Results of a Norwegian survey published in the Journal of Medical Ethics shows an existing discord between the number of ethical dilemmas faced by doctors in clinical practice and individuals taught at the academic level, primarily based on the variation among practicing physicians regarding what many consider an ethical dilemma.
Data were collected from a postal survey of clinicians in the Norwegian Medical Association (n=1261) from 2014 to 2015. Investigators asked physicians whether they perceived specific clinical examples as an ethical dilemma (eg, prescribing placebos, ritual circumcision, prescribing addictive drugs, performing an abortion, etc). In addition, investigators questioned voluntary participants regarding priority setting, personal responsibility for health, and physicians work and health.
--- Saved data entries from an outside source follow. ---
Definition ini_getl (Section Key : option bytes) (DefValue : Z) (Filename : bytes) (w : world) : option (Z * world) :=
  do! (len, LocalBuffer, w) := ini_gets Section Key (Some []) [] 64 Filename w;
  Some (if len =? 0 then DefValue
        else if match LocalBuffer with _ :: c :: _ => bool_decide (toupper c = "X"%char) | _ => false end
        then strtol16 LocalBuffer else strtol10 LocalBuffer, w).

(** [float] and its conversions [strtod] and [sprintf] with [%f] are the C library's. *)
Class ini_real (R : Type) := { ini_atof : bytes -> R; ini_ftoa : R -> bytes }.

Definition ini_getf `{ini_real R} (Section Key : option bytes) (DefValue : R) (Filename : bytes) (w : world) : option (R * world) :=
  do! (len, LocalBuffer, w) := ini_gets Section Key (Some []) [] 64 Filename w;
  Some (if len =? 0 then DefValue else ini_atof LocalBuffer, w).

Definition ini_getbool (Section Key : option bytes) (DefValue : Z) (Filename : bytes) (w : world) : option (Z * world) :=
  do! (_, LocalBuffer, w) := ini_gets Section Key (Some []) [] 2 Filename w;
  Some (match LocalBuffer with
        | c :: _ =>
          let c := toupper c in
          if bool_decide (c = "Y"%char) || bool_decide (c = "1"%char) || bool_decide (c = "T"%char) then 1
          else if bool_decide (c = "N"%char) || bool_decide (c = "0"%char) || bool_decide (c = "F"%char) then 0
          else DefValue
        | [] => DefValue
        end, w).

Definition ini_getsection (idx : Z) (Buffer : bytes) (BufferSize : Z) (Filename : bytes) (w : world)
    : option (Z * bytes * world) :=
  if (BufferSize <=? 0) || (idx <? 0) then Some (0, Buffer, w)
  else
    do! (b, w) := ini_lookup None None idx (-1) BufferSize Filename w;
    let b := default [] b in Some (zlen b, b, w).

Definition ini_getkey (Section : option bytes) (idx : Z) (Buffer : bytes) (BufferSize : Z) (Filename : bytes) (w : world)
    : option (Z * bytes * world) :=
  if (BufferSize <=? 0) || (idx <? 0) then Some (0, Buffer, w)
  else
    do! (b, w) := ini_lookup Section None (-1) idx BufferSize Filename w;
    let b := default [] b in Some (zlen b, b, w).

(** What [ini_browse] makes of a line: the name of a section, a key with its value,
    or nothing. [lenSec] bytes of the buffer hold the name of the present section. *)
Inductive browsed : Type :=
| BSection (name : bytes)
| BKey (key value : bytes)
| BNothing.

Definition browse_key (lenSec : nat) (sp : bytes) : option browsed :=
  match key_end sp with
  | None => Some BNothing
  | Some ep =>
    do! key := ini_strncpy (striptrailing (take ep sp)) (INI_BUFFERSIZE - lenSec) QUOTE_NONE;
    let lenKey := S (length key) in
    let '(text, quotes) := cleanstring (skipleading (drop (S ep) sp)) in
    do! value := ini_strncpy text (INI_BUFFERSIZE - lenSec - lenKey) quotes;
    Some (BKey key value)
  end.

Definition browse_line (lenSec : nat) (line : bytes) : option browsed :=
  let sp := skipleading (until_nul line) in
  if bool_decide (sp = []) || comment sp then Some BNothing
  else
    match strrchr "]"%char sp with
    | Some ep =>
      if head_is "["%char sp
      then do! name := ini_strncpy (take (ep - 1) (drop 1 sp)) INI_BUFFERSIZE QUOTE_NONE; Some (BSection name)
      else browse_key lenSec sp
    | None => browse_key lenSec sp
    end.

Fixpoint browse_loop {X} (fuel : nat) (Callback : X -> bytes -> bytes -> bytes -> bool * X) (data section : bytes)
    (pos : nat) (UserData : X) : option X :=
  match fuel with
  | O => None
  | S fuel =>
    let lenSec := S (length section) in
    match ini_read (INI_BUFFERSIZE - lenSec) data pos with
    | None => Some UserData
    | Some (line, pos) =>
      do! b := browse_line lenSec line;
      match b with
      | BNothing => browse_loop fuel Callback data section pos UserData
      | BSection name => browse_loop fuel Callback data name pos UserData
      | BKey key value =>
        let '(go, UserData) := Callback UserData section key value in
        if go then browse_loop fuel Callback data section pos UserData else Some UserData
      end
    end
  end.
Female physicians were more likely than male physicians to support abortion referrals, referring lesbian couples to in vitro fertilization, or prescribing an intrauterine device with abortive capability. General practitioners were also more likely to see little ethical dilemma in prescribing antibiotics or accepting gifts from patients when compared with specialist physicians. A vast majority of surveyed physicians (65%) reported that concealing a major medical error would be considered an ethical dilemma vs 1% who were unsure.
There was greater variation among physicians with regard to whether legal physician-assisted suicide would be ethical, with 65% reporting that they would not perform this task vs 23% who reported that they didn't know one way or the other. Approximately 72% of physicians considered ritual circumcision of boys to be an ethical dilemma. Only 9% of physicians said they would not perform force-feeding in a patient with anorexia vs 29% who didn't know; up to 61% of doctors considered this task to be ethically challenging.
Limitations of the study include the use of a cohort of Norwegian doctors, which limits generalizability, and the reliance on questionnaire data which is prone to social bias.
The investigators suggest “structuring discussions of dilemmas according to the conflicts that arise between 2 or more of the roles described...can be a fruitful way to handle demanding situations.”
Bringedal B, Isaksson Rø K, Magelssen M, Førde R, Aasland OG. Between professional values, social regulations and patient preferences: medical doctors' perceptions of ethical dilemmas. J Med Ethics. 2018;44(4):239-243.